David Manning of the Ridgefield Press (Conn.) raved: "Sony strikes gold with 'The Life of Tony: Part Une.' It's hilarious. And full of nuance." Archie Manning of the Midgefield Press (Conn.) exclaimed: "It's the feel-good movie of the millennium. Go see it twice today." Peyton Manning of the Bridgefield Press (Conn.) enthused: "Grab a date, grab your kids, grab someone off the street, and hightail it to 'The Life of Tony: Part Une.' What a life! What a guy!"

Tony, Sony invented those reviewers. They don't exist. They're made-up people and made-up quotes. Sony knew your movie was a dead lox. It stunk so bad everyone who walked in the door was given a surgical mask. What am I talking about? You had no movie, Tony!

Of course there was a movie! Didn't you see all those man-on-the-street spots? Happy people coming out of the theater, beaming--as if the multiplex had been pumped full of nitrous oxide. And they'd say: "You simply must see 'Life of Tony."'

They weren't real, Tony. They were so fake Spielberg could have used them in "A.I." They work for Sony. They were employees. Sony fudged the whole deal.
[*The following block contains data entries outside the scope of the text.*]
(** * Unsharing *)

Lemma wf_new_ns w ns :
  wf w -> (forall p, ns_parent ns = Some p -> is_Some (w_ns w !! p)) -> wf (fst (new_ns w ns)).
Proof.
  intros Hwf Hp. constructor; simpl.
  - intros n ns' Hn. apply lookup_insert_Some in Hn as [[<- <-] | [Hne Hn]].
    + split; [lia |]. intros p Hpp. destruct (Hp p Hpp) as [nsp Hnsp].
      pose proof (proj1 (wf_ns w Hwf p nsp Hnsp)). split; [done |].
      rewrite lookup_insert_ne by lia. by eexists.
    + destruct (wf_ns w Hwf n ns' Hn) as [Hlt Hpar]. split; [lia |]. intros p Hpp.
      destruct (Hpar p Hpp) as [Hpn [nsp Hs]]. split; [done |]. rewrite lookup_insert_ne by lia. by eexists.
  - intros k cr Hk. destruct (wf_creds w Hwf k cr Hk) as [Hlt [ns' Hs]]. split; [lia |].
    destruct (wf_ns w Hwf _ _ Hs). rewrite lookup_insert_ne by lia. by eexists.
Qed.

(** The creator of a namespace has every capability in it. *)
Lemma creator_has_caps w c cp n ns :
  w_ns w !! n = Some ns -> ns_parent ns = Some (UserNamespace c) -> ns_owner ns = EffectiveKUID c ->
  UserNamespace c <> n -> HasCapabilityIn w c cp n = Ret true.
Proof.
  intros Hn Hp Ho Hne. unfold HasCapabilityIn, chain_fuel. destruct (Pos2Nat.is_succ n) as [m ->]. simpl.
  rewrite bool_decide_eq_false_2 by done. unfold get_ns. rewrite Hn, bind_ret, Hp.
  by rewrite bool_decide_eq_true_2, Ho, Z.eqb_refl.
Qed.

(** The credentials of a thread that entered the namespace [n]. *)
Definition entered (c : Creds) (n : positive) : Creds :=
  with_keep (with_caps (with_ns c n) ALL_CAP 0 ALL_CAP ALL_CAP) false.

Lemma setUserNamespace_ok w t c n :
  owns (w, t) c -> HasCapabilityIn w c CAP_SYS_ADMIN n = Ret true -> is_Some (w_ns w !! n) ->
  returns (setUserNamespace w t n) (fun r => snd r = Ok tt /\ owns (fst r) (entered c n) /\ w_ns (fst (fst r)) = w_ns w).
Proof.
  intros Ho Hcap Hn. unfold setUserNamespace. rewrite (get_creds_eq w t c Ho), bind_ret, Hcap. simpl.
  eapply returns_bind; [apply (fork_with_gen w t c); [exact Ho | exact Hn] |].
  intros s (Hs & _ & _ & Hw). by apply returns_ret.
Qed.

(** In the namespace it entered it has the capabilities of ALL_CAP, in an older one none. *)
Lemma entered_caps w c n m cp :
  wf w -> is_Some (w_ns w !! m) -> (m < n)%positive -> 0 <= cp < 64 ->
  HasCapabilityIn w (entered c n) cp n = Ret (Z.testbit ALL_CAP cp) /\ HasCapabilityIn w (entered c n) cp m = Ret false.
Proof.
  intros Hwf Hm Hlt Hcp. split.
  - change n with (UserNamespace (entered c n)) at 2. fold (HasCapability w (entered c n) cp).
    rewrite HasCapability_eq. f_equal. by apply has_cap_testbit.
  - destruct (HasCapabilityIn_loop_spec w (entered c n) cp (chain_fuel m) m) as (b & Hb & Hg); try done.
    unfold HasCapabilityIn. rewrite Hb. f_equal. apply not_true_is_false.
    intros Ht%Hg%grants_descendant; [simpl in Ht; lia | done].
Qed.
So then, of course, I was a big star. I was in great demand. I married Nicole Kidman, but it didn't work out. Sure, she's beautiful, but she had these little habits that I thought were charming at first but quickly began to drive me nuts. Like every time I got within 6 feet of her, she shrieked, "Stay away from me you fat, bald freak!"

So I married Meg Ryan. That didn't work out either. She just couldn't understand my needs as a multitalented genius. And every time I tried to explain them, I had to stop and say, "Um, Russell, would you mind removing your tongue from my wife's ear?" Now I'm married to Angeline Jolie. Tony, you can't just make stuff up about famous people and write it as if it were true.

I turned to political writing. I wrote passionately about the nomination of Clarence "I'm Not Mute, I'm Just Thinking" Thomas to the Supreme Court. I was an unflinching supporter of Thomas, and my book, "Bad Stuff About Anita Hill," attempted to discredit Hill. I became a hero to the conservative right.

There's only one thing that bothers me: I lied. I made up the bad stuff about Anita Hill. I pretty much tried to ruin her life. I feel bad now. I hope that sounds sincere, because I'm thinking that if I sound sincere maybe I can get back on TV again.

Now that I've said I'm sorry, do you think Anita Hill would date me?